Hulunbuir Grassland is widely seen as China's most well-preserved grassland. With more than 120 kinds of pastures, it holds the name for "the purest grassland." It got that name thanks to ongoing preventive efforts against destruction.

The 46-year-old herdsman Badema knows all too well how drought and overgrazing once ruined pastures and her earnings. Now she works on a cooperative farm with 30 other households. And things are getting better under collective management of grazing intensity, and rotational grazing.

Alatanbagen, chairman of the husbandry company that runs the cooperative farm, said cooperative production mode enhances the people's awareness of environmental protection and sustainable grazing. "It prevents the destruction of meadows while improving the quality of mutton. So herdsmen's incomes grow while the amount of stocks is restrained," he added.

Herding is not the only industry that is closely bound to this fertile land. Late in the 20th century, Hulunbuir Grassland saw a boom in open-pit mining. Thousands of small coal mines left countless scars on the surface of the grasslands, as Inner Mongolia gradually grew into China's biggest coal producer. It became the darkest time for the region's greenery.

Baorixile town, which was established for mining development, once suffered from that. "But low-productivity small coal mines were shut down by 2004. Most of them have switched to other businesses," said the locals. Apart from that, Hulunbuir authorities have committed to pasture upgrading, desertification prevention and the construction of a nature reservation. That has cleared away some of the bare land while making new development paths.

But in the past decade, as the fame of the Hulunbuir Grassland spread across the world, a rising number of tourists has put new pressure on grassland protection, bringing tourist money but also tire tracks and garbage.

Morigele River/ CGTN Photo

Morigele River/ CGTN Photo

Old Barag Banner situated in the heartland of the great grassland has launched a series of campaigns to keep touring vehicles and illegal building away from their gorgeous landmark – the Morigele River. Public construction has also been set up to deal with increasing food waste and domestic sewage.

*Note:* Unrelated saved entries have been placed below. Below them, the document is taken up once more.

(** * Point-cloud tile generation: a shallow embedding of
      [samples-generator/lib/createPointCloudTile.js], followed by the
      batch tables of [samples-generator/lib/createBuildingsTile.js]
      (module [Buildings])

    JavaScript numbers are IEEE-754 binary64 values, which is what the
    primitive type [float] is; quantities the source only ever uses as
    integers (lengths, indexes, byte offsets, batch ids) are in [Z] or [nat].
    A [Buffer] is a [list byte].  Thrown exceptions are the [Err] case of
    [result]; the process-wide random generator of [Cesium.Math] is threaded
    explicitly as the [Globals] state. *)

From Stdlib Require Import String Ascii ZArith List Bool Lia Floats.
From Stdlib Require Import Strings.Byte DecimalString DecimalNat.
Import ListNotations.
Open Scope string_scope.
Open Scope list_scope.
Open Scope Z_scope.


(* ================================================================== *)
(** * JavaScript numbers and the [Math] functions the source calls      *)
(* ================================================================== *)

Module Js.

(** The signed integer mantissa of a finite number. *)
Definition signed (s : bool) (m : positive) : Z := if s then Zneg m else Zpos m.

(** A non-negative or negative integer below 2^63 in magnitude, as a number. *)
Definition of_Z (z : Z) : float :=
  match z with
  | Z0 => PrimFloat.zero
  | Zpos _ => PrimFloat.of_uint63 (Uint63.of_Z z)
  | Zneg p => PrimFloat.opp (PrimFloat.of_uint63 (Uint63.of_Z (Zpos p)))
  end.

Definition of_nat (n : nat) : float := of_Z (Z.of_nat n).

(** Truncation toward zero, the integer part used by [ToInt32], [ToUint32]
    and typed-array stores.  NaN and the infinities convert to 0. *)
Definition truncZ (f : float) : Z :=
  match Prim2SF f with
  | S754_finite s m e =>
      let a := Z.shiftl (Zpos m) e in if s then - a else a
  | _ => 0
  end.

(** [Math.floor]: zeros, NaN, infinities and numbers that are already
    integers (exponent >= 0) are returned unchanged. *)
Definition Math_floor (f : float) : float :=
  match Prim2SF f with
  | S754_finite s m e =>
      if 0 <=? e then f else of_Z (Z.shiftl (signed s m) e)
  | _ => f
  end.

(** [Math.round]: the nearest integer, ties toward +infinity; a result of
    zero keeps the sign of the argument. *)
Definition Math_round (f : float) : float :=
  match Prim2SF f with
  | S754_finite s m e =>
      if 0 <=? e then f
      else
        let r := Z.shiftl (signed s m + Z.shiftl 1 (- e - 1)) e in
        if r =? 0 then (if s then PrimFloat.neg_zero else PrimFloat.zero)
        else of_Z r
  | _ => f
  end.

Definition Math_abs (f : float) : float := PrimFloat.abs f.
Definition Math_sqrt (f : float) : float := PrimFloat.sqrt f.

(** [Math.max] on two integers. *)
Definition Math_max (a b : Z) : Z := Z.max a b.

(** [Math.PI], the binary64 number nearest to pi. *)
Definition Math_PI : float := 0x1.921fb54442d18p+1%float.

(** [ToInt32] of an integer: reduction modulo 2^32 into [-2^31, 2^31). *)
Definition ToInt32 (z : Z) : Z := (z + 2 ^ 31) mod 2 ^ 32 - 2 ^ 31.

(** [ToUint32] of an integer. *)
Definition ToUint32 (z : Z) : Z := z mod 2 ^ 32.

(** [a << n] on integer operands. *)
Definition shl (a n : Z) : Z := ToInt32 (Z.shiftl (ToInt32 a) (Z.land n 31)).

(** [a | b] on integer operands. *)
Definition bor (a b : Z) : Z := ToInt32 (Z.lor (ToInt32 a) (ToInt32 b)).

(** [a >>> n] on integer operands. *)
Definition shru (a n : Z) : Z := Z.shiftr (ToUint32 a) (Z.land n 31).

End Js.

(* ================================================================== *)
(** * Errors, results                                                  *)
(* ================================================================== *)

(** What the source or the libraries it calls can throw. *)
Inductive error : Type :=
| EncodingFailed        (* throw 'Error: Encoding Failed.' *)
| TypeError             (* calling or reading a property of [undefined] *)
| RangeError            (* Buffer write out of range *)
| DeveloperError        (* raised by a Cesium debug check *)
| RuntimeError.         (* raised by Cesium, e.g. a matrix that is not invertible *)

Inductive result (A : Type) : Type :=
| Ok (a : A)
| Err (e : error).
Arguments Ok {A} a.
Arguments Err {A} e.

Definition rbind {A B} (r : result A) (k : A -> result B) : result B :=
  match r with
  | Ok a => k a
  | Err e => Err e
  end.

Definition rmap {A B} (f : A -> B) (r : result A) : result B :=
  rbind r (fun a => Ok (f a)).

Definition isOk {A} (r : result A) : bool :=
  match r with Ok _ => true | Err _ => false end.

(* ================================================================== *)
(** * Node's [Buffer]                                                   *)
(* ================================================================== *)

Definition Buffer := list byte.

Definition byte_of_Z (z : Z) : byte :=
  match Byte.of_N (Z.to_N (z mod 256)) with
  | Some b => b
  | None => x00
  end.

Definition Z_of_byte (b : byte) : Z := Z.of_N (Byte.to_N b).

(** [Buffer.alloc(n)]: [n] zero bytes. *)
Definition Buffer_alloc (n : nat) : Buffer := repeat x00 n.

(** [Buffer.concat]. *)
Definition Buffer_concat (l : list Buffer) : Buffer := List.concat l.

(** Stores [bs] at [offset]; a write that does not fit throws. *)
Definition Buffer_store (buf : Buffer) (offset : nat) (bs : list byte) : result Buffer :=
  if (offset + length bs <=? length buf)%nat
  then Ok (firstn offset buf ++ bs ++ skipn (offset + length bs) buf)
  else Err RangeError.

(** The range check Node makes in [writeUInt8], [writeUInt16LE] and
    [writeUInt32LE]: [value > max || value < min] throws; NaN passes both
    comparisons. *)
Definition checkInt (value : float) (max : Z) : bool :=
  negb (PrimFloat.ltb (Js.of_Z max) value || PrimFloat.ltb value PrimFloat.zero).

Definition bytesLE (n : nat) (v : Z) : list byte :=
  map (fun k => byte_of_Z (Js.shru v (8 * Z.of_nat k))) (seq 0 n).

Definition writeUIntLE (width : nat) (buf : Buffer) (value : float) (offset : nat)
  : result Buffer :=
  if checkInt value (2 ^ (8 * Z.of_nat width) - 1)
  then Buffer_store buf offset (bytesLE width (Js.truncZ value))
  else Err RangeError.

Definition writeUInt8 := writeUIntLE 1.
Definition writeUInt16LE := writeUIntLE 2.

(** The binary32 bit pattern [writeFloatLE] stores: the number rounded to
    nearest-even in the format with a 24-bit significand. *)
Definition float32_bits (f : float) : Z :=
  let pack (s : bool) (bexp frac : Z) :=
    (if s then 2 ^ 31 else 0) + bexp * 2 ^ 23 + frac in
  let of_sf (x : spec_float) :=
    match x with
    | S754_zero s => pack s 0 0
    | S754_infinity s => pack s 255 0
    | S754_nan => pack false 255 (2 ^ 22)
    | S754_finite s m e =>
        if Zpos m <? 2 ^ 23 then pack s 0 (Zpos m)
        else pack s (e + 150) (Zpos m - 2 ^ 23)
    end in
  match Prim2SF f with
  | S754_finite s m e => of_sf (binary_round_aux 24 128 s (Zpos m) e loc_Exact)
  | x => of_sf x
  end.

Definition writeFloatLE (buf : Buffer) (value : float) (offset : nat) : result Buffer :=
  Buffer_store buf offset (bytesLE 4 (float32_bits value)).

Declare Scope result_scope.
Delimit Scope result_scope with result.
Notation "'let!' x ':=' c1 'in' c2" := (rbind c1 (fun x => c2))
  (at level 10, x pattern, c1 at level 100, c2 at level 200) : result_scope.
Open Scope result_scope.

(** [for (i = i0; i < i0 + n; ++i) body]: the body updates the loop state
    and may throw. *)
Fixpoint forR {St : Type} (body : nat -> St -> result St) (i n : nat) (s : St)
  : result St :=
  match n with
  | O => Ok s
  | S n' => let! s' := body i s in forR body (S i) n' s'
  end.

(** The same range check and store for a value the source holds as an
    integer (a batch id, an index). *)
Definition writeUIntLE_int (width : nat) (buf : Buffer) (value : Z) (offset : nat)
  : result Buffer :=
  if (value >? 2 ^ (8 * Z.of_nat width) - 1) || (value <? 0)
  then Err RangeError
  else Buffer_store buf offset (bytesLE width value).

(** The element at index [i] of an array known to have it. *)
Definition at_index {A} (l : list A) (i : nat) : result A :=
  match nth_error l i with
  | Some a => Ok a
  | None => Err TypeError
  end.

(* ================================================================== *)
(** * JavaScript objects used as ordered maps                          *)
(* ================================================================== *)

(** [obj[k]]: [None] is [undefined]. *)
Fixpoint obj_get {A} (o : list (string * A)) (k : string) : option A :=
  match o with
  | [] => None
  | (k', v) :: r => if String.eqb k' k then Some v else obj_get r k
  end.

(** [obj[k] = v]: an existing key keeps its place, a new key goes last. *)
Fixpoint obj_set {A} (o : list (string * A)) (k : string) (v : A) : list (string * A) :=
  match o with
  | [] => [(k, v)]
  | (k', v') :: r =>
      if String.eqb k' k then (k, v) :: r else (k', v') :: obj_set r k v
  end.

Definition defined {A} (o : option A) : bool :=
  match o with Some _ => true | None => false end.

(** Cesium's [defaultValue(a, b)]. *)
Definition defaultValue {A} (a : option A) (b : A) : A :=
  match a with Some v => v | None => b end.

Unset Elimination Schemes.
Inductive Json : Type :=
| JUndefined
| JInt (z : Z)
| JNum (f : float)
| JStr (s : string)
| JArr (l : list Json)
| JObj (l : list (string * Json)).
Set Elimination Schemes.

Definition JsObject := list (string * Json).

(* ================================================================== *)
(** * Attribute buffers                                                *)
(* ================================================================== *)

(** The members of Cesium's [ComponentDatatype], named by the strings the
    source stores in [componentType]. *)
Inductive ComponentType : Type :=
| BYTE | UNSIGNED_BYTE | SHORT | UNSIGNED_SHORT | INT | UNSIGNED_INT | FLOAT | DOUBLE.

Definition ComponentType_name (c : ComponentType) : string :=
  match c with
  | BYTE => "BYTE" | UNSIGNED_BYTE => "UNSIGNED_BYTE"
  | SHORT => "SHORT" | UNSIGNED_SHORT => "UNSIGNED_SHORT"
  | INT => "INT" | UNSIGNED_INT => "UNSIGNED_INT"
  | FLOAT => "FLOAT" | DOUBLE => "DOUBLE"
  end.

(** [ComponentDatatype.getSizeInBytes(ComponentDatatype[componentType])]. *)
Definition getSizeInBytes (c : ComponentType) : nat :=
  match c with
  | BYTE | UNSIGNED_BYTE => 1
  | SHORT | UNSIGNED_SHORT => 2
  | INT | UNSIGNED_INT | FLOAT => 4
  | DOUBLE => 8
  end.

Inductive AttributeType : Type := SCALAR | VEC2 | VEC3 | VEC4.

Definition AttributeType_name (t : AttributeType) : string :=
  match t with
  | SCALAR => "SCALAR" | VEC2 => "VEC2" | VEC3 => "VEC3" | VEC4 => "VEC4"
  end.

"Spatial planning draws a clear line between what to exploit and what to protect. Based on that, there should be detailed categorization for each industry, laying out how to develop in a way that matches with our local features," said Yang Aijun, the deputy mayor of Old Barag Banner. He gave an example that the banner is now developing a grass industry cluster whereby stock farming and technological studies grow together, which raises both their profile and income.

It is a universally critical issue for the fast-growing country – how to achieve a balance between environment and growth. And Hulunbuir people choose to safeguard China's ecological barrier in the North and exploit the green gold mine.